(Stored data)
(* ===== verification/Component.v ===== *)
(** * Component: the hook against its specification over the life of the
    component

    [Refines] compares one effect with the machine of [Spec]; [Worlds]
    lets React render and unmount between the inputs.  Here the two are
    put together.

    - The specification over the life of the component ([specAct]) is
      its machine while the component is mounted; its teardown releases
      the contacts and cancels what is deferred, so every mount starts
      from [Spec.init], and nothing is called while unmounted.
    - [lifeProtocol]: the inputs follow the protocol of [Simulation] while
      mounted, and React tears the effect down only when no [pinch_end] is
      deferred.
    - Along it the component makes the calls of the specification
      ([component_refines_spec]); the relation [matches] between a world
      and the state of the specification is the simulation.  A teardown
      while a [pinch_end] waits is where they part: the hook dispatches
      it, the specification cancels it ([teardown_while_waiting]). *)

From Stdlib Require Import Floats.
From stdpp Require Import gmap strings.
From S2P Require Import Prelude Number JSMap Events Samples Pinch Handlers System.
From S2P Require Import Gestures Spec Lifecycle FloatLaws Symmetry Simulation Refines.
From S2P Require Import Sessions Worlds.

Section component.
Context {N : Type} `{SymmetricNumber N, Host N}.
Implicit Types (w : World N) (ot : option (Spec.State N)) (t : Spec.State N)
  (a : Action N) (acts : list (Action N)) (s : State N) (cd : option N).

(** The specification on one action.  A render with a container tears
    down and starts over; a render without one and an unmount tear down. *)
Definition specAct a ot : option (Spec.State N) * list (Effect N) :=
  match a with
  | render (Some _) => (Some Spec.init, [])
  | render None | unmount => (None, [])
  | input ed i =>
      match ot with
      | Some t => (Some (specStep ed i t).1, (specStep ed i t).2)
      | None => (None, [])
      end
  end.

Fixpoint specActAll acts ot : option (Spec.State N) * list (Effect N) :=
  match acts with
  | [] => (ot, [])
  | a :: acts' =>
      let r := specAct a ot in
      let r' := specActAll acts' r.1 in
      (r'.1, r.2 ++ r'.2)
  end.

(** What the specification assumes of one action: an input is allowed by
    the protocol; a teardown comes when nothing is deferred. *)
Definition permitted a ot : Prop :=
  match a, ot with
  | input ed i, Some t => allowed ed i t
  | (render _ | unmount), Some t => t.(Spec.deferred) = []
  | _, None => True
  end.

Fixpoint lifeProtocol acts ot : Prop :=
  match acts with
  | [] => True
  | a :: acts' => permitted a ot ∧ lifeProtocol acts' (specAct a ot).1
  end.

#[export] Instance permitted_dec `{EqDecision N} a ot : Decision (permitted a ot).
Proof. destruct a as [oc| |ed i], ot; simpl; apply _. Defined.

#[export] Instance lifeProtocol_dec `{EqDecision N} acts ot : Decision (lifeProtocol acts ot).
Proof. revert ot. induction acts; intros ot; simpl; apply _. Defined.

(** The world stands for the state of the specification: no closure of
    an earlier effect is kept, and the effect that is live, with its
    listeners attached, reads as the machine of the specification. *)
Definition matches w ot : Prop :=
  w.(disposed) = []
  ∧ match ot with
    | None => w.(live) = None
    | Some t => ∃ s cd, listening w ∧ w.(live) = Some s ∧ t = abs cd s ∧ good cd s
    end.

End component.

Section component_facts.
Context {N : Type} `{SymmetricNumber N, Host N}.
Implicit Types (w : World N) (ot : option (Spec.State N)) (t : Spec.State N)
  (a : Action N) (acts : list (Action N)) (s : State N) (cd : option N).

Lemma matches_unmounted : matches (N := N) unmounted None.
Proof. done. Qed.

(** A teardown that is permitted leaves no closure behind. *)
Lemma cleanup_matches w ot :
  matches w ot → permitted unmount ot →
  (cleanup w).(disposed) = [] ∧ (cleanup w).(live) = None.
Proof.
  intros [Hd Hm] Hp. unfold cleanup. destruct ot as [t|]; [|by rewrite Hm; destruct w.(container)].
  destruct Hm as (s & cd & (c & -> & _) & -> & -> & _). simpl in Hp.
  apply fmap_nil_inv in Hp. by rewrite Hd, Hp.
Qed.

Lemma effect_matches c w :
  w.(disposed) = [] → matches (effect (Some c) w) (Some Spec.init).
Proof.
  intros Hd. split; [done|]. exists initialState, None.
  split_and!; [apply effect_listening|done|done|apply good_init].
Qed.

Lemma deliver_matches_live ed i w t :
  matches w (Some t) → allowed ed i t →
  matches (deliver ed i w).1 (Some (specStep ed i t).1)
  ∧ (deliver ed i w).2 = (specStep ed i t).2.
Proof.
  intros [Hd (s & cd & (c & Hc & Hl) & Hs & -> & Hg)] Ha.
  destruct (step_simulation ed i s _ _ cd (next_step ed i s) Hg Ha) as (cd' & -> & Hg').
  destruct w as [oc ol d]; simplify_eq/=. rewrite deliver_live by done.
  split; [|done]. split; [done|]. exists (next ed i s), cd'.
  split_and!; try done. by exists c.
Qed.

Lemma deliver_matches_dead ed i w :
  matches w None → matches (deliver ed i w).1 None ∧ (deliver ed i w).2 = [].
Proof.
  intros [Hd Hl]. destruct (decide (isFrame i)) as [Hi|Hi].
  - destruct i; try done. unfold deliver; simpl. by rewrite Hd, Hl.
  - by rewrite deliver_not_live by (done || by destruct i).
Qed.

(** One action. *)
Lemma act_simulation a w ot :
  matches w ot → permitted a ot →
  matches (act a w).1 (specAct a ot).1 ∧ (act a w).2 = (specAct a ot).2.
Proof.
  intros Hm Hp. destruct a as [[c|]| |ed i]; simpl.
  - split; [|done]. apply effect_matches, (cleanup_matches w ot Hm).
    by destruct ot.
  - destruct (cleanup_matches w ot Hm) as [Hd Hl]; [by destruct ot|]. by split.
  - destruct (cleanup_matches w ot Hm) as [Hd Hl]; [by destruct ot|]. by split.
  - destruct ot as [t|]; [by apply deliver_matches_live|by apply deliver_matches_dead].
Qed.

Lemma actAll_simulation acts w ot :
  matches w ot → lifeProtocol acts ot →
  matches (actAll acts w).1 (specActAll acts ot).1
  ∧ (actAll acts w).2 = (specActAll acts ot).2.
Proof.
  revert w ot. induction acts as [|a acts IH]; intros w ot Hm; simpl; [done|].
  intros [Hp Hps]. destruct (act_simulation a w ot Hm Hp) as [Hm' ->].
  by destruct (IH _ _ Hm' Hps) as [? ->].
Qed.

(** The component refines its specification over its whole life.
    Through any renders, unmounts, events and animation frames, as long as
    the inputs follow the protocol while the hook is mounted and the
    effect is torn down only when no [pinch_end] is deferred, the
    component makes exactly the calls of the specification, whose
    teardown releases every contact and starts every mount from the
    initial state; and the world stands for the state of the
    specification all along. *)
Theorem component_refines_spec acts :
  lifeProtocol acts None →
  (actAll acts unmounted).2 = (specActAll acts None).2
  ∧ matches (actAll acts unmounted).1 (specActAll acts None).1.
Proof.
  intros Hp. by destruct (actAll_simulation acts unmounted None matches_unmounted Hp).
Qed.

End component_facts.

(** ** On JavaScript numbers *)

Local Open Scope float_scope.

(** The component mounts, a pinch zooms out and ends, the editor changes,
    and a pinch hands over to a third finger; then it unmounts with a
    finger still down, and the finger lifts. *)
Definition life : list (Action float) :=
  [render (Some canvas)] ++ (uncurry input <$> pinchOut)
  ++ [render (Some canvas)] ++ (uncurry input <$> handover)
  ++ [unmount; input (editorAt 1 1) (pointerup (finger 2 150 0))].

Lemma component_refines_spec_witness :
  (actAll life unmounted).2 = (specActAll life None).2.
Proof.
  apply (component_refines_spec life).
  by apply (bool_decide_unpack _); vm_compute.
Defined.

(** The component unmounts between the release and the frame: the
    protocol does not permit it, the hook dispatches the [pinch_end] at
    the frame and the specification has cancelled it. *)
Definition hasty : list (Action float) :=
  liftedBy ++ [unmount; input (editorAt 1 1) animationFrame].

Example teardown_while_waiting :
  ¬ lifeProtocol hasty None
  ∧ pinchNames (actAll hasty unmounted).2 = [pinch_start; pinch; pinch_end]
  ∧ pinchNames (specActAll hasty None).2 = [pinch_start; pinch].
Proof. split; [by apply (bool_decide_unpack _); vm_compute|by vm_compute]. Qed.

---

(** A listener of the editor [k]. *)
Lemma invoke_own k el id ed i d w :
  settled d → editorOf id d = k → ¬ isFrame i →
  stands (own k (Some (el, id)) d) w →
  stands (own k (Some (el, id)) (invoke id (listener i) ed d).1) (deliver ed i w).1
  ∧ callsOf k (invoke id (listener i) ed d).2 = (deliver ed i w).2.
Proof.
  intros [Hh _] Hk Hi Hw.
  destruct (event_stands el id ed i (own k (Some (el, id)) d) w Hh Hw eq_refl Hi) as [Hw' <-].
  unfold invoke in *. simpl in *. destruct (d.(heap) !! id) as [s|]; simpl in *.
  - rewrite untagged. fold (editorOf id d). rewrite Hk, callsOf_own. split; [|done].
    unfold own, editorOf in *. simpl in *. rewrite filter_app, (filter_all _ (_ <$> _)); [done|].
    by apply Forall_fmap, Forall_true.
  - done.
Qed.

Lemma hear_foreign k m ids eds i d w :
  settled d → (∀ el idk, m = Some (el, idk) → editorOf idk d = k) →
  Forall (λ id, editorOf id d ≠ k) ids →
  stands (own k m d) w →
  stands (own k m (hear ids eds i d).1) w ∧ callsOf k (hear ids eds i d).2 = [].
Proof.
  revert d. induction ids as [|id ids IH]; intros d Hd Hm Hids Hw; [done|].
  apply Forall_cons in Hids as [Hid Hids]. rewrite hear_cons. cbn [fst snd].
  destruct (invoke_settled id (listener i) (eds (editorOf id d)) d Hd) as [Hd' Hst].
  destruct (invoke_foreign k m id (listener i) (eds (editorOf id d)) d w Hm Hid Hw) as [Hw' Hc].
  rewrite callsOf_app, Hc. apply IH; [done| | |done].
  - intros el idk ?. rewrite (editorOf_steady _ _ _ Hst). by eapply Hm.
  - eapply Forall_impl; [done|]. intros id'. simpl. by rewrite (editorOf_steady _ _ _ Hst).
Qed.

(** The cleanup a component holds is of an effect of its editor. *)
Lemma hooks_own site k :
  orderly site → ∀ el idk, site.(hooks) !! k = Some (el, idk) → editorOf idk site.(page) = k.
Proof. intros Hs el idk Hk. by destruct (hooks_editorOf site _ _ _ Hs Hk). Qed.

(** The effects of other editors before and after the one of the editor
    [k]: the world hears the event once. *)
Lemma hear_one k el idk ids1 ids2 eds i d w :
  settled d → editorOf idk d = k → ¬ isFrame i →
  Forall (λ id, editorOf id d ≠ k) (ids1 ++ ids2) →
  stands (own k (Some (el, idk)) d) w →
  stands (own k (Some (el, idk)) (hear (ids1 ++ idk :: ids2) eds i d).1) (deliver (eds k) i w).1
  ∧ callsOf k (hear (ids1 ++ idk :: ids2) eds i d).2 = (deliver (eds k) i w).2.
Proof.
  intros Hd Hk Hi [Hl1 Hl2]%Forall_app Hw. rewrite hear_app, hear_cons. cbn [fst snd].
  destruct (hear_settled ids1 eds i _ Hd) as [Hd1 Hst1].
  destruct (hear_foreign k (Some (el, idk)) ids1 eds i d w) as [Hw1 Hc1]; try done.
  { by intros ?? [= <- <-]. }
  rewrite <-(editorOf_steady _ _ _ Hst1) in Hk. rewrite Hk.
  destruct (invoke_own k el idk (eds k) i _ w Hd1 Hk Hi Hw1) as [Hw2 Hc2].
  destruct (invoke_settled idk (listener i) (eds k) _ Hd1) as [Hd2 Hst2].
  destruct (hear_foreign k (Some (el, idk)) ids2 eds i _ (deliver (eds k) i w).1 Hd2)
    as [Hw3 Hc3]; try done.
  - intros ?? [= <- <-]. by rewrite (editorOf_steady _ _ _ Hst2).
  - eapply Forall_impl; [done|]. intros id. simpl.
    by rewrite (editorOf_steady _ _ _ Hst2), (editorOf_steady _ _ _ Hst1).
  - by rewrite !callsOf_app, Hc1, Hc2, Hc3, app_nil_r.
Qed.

...

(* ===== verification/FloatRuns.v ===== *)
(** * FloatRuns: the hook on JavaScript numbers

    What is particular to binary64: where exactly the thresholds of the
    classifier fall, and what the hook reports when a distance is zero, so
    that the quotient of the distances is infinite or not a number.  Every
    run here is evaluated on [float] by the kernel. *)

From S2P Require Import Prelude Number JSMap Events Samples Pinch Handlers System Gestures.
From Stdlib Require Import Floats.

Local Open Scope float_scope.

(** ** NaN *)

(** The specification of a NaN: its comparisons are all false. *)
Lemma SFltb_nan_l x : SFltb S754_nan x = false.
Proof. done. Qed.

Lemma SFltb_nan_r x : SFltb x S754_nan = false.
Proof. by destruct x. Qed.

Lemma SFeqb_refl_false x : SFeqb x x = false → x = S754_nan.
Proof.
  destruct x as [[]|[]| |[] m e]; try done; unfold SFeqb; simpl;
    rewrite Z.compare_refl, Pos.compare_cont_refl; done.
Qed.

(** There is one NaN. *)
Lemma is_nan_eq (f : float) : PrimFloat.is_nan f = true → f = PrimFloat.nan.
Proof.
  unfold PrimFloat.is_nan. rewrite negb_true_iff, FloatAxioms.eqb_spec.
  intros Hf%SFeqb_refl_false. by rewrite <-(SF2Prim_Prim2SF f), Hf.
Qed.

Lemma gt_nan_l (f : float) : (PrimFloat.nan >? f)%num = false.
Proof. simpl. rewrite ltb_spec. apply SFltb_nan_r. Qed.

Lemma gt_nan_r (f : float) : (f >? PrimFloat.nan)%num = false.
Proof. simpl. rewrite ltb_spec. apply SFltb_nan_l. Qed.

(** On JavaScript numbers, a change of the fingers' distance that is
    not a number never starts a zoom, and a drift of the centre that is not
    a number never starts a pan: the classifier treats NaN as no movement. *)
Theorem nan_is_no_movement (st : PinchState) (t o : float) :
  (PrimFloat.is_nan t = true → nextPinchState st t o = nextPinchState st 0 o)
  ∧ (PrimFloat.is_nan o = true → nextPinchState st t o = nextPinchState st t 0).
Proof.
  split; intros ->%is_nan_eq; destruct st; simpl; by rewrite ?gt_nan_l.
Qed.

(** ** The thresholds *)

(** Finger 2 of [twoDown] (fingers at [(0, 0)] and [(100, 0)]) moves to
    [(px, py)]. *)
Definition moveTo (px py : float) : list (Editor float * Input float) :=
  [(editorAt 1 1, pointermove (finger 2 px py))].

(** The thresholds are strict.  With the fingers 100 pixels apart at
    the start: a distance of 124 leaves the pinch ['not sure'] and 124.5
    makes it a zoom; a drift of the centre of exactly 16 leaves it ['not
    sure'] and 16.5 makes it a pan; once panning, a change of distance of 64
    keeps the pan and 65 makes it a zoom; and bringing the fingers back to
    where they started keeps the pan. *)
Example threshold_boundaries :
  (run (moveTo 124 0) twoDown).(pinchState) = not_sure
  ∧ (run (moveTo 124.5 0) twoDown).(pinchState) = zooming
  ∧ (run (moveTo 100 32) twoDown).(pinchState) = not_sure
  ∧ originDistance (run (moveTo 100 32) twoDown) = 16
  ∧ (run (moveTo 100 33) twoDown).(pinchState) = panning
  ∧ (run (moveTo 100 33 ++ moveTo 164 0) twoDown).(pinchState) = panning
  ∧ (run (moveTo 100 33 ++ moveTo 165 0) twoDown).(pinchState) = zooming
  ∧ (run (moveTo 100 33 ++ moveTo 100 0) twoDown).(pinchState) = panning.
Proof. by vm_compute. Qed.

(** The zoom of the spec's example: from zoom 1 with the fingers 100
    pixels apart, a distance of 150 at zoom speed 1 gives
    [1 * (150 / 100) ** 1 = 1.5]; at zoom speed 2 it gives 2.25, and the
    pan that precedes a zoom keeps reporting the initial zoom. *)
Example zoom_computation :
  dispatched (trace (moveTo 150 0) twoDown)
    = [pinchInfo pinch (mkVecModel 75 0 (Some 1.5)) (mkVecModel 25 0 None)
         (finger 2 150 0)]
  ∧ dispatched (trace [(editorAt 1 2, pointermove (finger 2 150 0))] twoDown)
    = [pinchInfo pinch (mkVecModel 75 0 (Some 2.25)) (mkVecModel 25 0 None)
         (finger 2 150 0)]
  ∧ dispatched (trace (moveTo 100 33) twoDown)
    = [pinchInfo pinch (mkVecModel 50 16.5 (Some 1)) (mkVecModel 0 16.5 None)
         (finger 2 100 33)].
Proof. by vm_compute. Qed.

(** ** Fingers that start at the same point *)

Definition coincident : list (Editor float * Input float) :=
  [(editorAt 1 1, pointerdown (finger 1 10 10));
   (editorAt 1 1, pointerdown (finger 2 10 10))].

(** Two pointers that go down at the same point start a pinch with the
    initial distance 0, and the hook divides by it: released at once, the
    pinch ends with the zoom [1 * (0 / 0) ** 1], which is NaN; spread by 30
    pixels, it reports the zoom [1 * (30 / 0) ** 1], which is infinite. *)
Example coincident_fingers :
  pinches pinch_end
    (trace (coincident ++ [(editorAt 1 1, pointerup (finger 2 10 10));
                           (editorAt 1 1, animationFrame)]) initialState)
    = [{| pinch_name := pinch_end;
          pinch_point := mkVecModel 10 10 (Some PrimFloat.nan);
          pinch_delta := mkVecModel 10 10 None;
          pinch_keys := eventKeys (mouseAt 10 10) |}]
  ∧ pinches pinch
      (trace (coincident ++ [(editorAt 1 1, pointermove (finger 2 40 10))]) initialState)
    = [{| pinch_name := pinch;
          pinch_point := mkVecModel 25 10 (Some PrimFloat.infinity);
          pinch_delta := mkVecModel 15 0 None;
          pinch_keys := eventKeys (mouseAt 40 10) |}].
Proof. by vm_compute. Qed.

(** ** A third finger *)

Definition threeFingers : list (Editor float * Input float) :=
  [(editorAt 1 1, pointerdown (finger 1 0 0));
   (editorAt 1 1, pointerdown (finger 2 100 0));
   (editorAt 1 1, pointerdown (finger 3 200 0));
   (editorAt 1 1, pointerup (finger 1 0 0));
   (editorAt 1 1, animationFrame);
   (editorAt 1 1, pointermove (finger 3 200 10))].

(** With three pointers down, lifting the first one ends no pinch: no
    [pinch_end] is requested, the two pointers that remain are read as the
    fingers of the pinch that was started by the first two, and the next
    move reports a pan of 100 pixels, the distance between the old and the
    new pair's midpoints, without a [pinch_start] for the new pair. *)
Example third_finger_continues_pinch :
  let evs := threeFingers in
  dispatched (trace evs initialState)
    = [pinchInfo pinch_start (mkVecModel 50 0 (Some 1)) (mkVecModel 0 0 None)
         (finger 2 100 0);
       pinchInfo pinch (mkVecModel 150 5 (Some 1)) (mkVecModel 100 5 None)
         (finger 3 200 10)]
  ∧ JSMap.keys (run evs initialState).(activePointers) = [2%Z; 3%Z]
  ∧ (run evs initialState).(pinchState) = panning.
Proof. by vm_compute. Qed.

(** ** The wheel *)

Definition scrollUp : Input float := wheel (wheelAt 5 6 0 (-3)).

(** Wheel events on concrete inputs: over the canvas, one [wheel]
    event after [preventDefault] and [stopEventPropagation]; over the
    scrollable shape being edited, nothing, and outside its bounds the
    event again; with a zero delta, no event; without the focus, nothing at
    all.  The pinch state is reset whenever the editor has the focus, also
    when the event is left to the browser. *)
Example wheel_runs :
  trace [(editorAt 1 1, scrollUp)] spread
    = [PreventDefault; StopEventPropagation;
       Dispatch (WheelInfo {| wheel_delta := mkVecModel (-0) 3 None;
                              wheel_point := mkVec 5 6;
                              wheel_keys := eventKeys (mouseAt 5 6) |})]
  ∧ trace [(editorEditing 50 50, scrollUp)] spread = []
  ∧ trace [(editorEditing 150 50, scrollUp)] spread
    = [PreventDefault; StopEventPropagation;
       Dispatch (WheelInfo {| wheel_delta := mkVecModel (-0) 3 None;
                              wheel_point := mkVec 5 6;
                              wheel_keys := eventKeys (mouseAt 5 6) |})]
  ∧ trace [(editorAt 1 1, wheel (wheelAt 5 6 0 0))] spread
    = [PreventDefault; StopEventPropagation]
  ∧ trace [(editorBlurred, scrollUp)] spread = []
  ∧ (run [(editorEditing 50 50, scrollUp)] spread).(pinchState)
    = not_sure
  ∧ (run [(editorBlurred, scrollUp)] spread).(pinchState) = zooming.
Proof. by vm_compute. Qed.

**Assignment**
Give back exactly the lines above starting at the line where "(* ===== verification/Component.v ===== *)" appears and ending at the line where "mounted, and React" appears, both included, with no other lines.

**Answer section**
(* ===== verification/Component.v ===== *)
(** * Component: the hook against its specification over the life of the
    component

    [Refines] compares one effect with the machine of [Spec]; [Worlds]
    lets React render and unmount between the inputs.  Here the two are
    put together.

    - The specification over the life of the component ([specAct]) is
      its machine while the component is mounted; its teardown releases
      the contacts and cancels what is deferred, so every mount starts
      from [Spec.init], and nothing is called while unmounted.
    - [lifeProtocol]: the inputs follow the protocol of [Simulation] while
      mounted, and React tears the effect down only when no [pinch_end] is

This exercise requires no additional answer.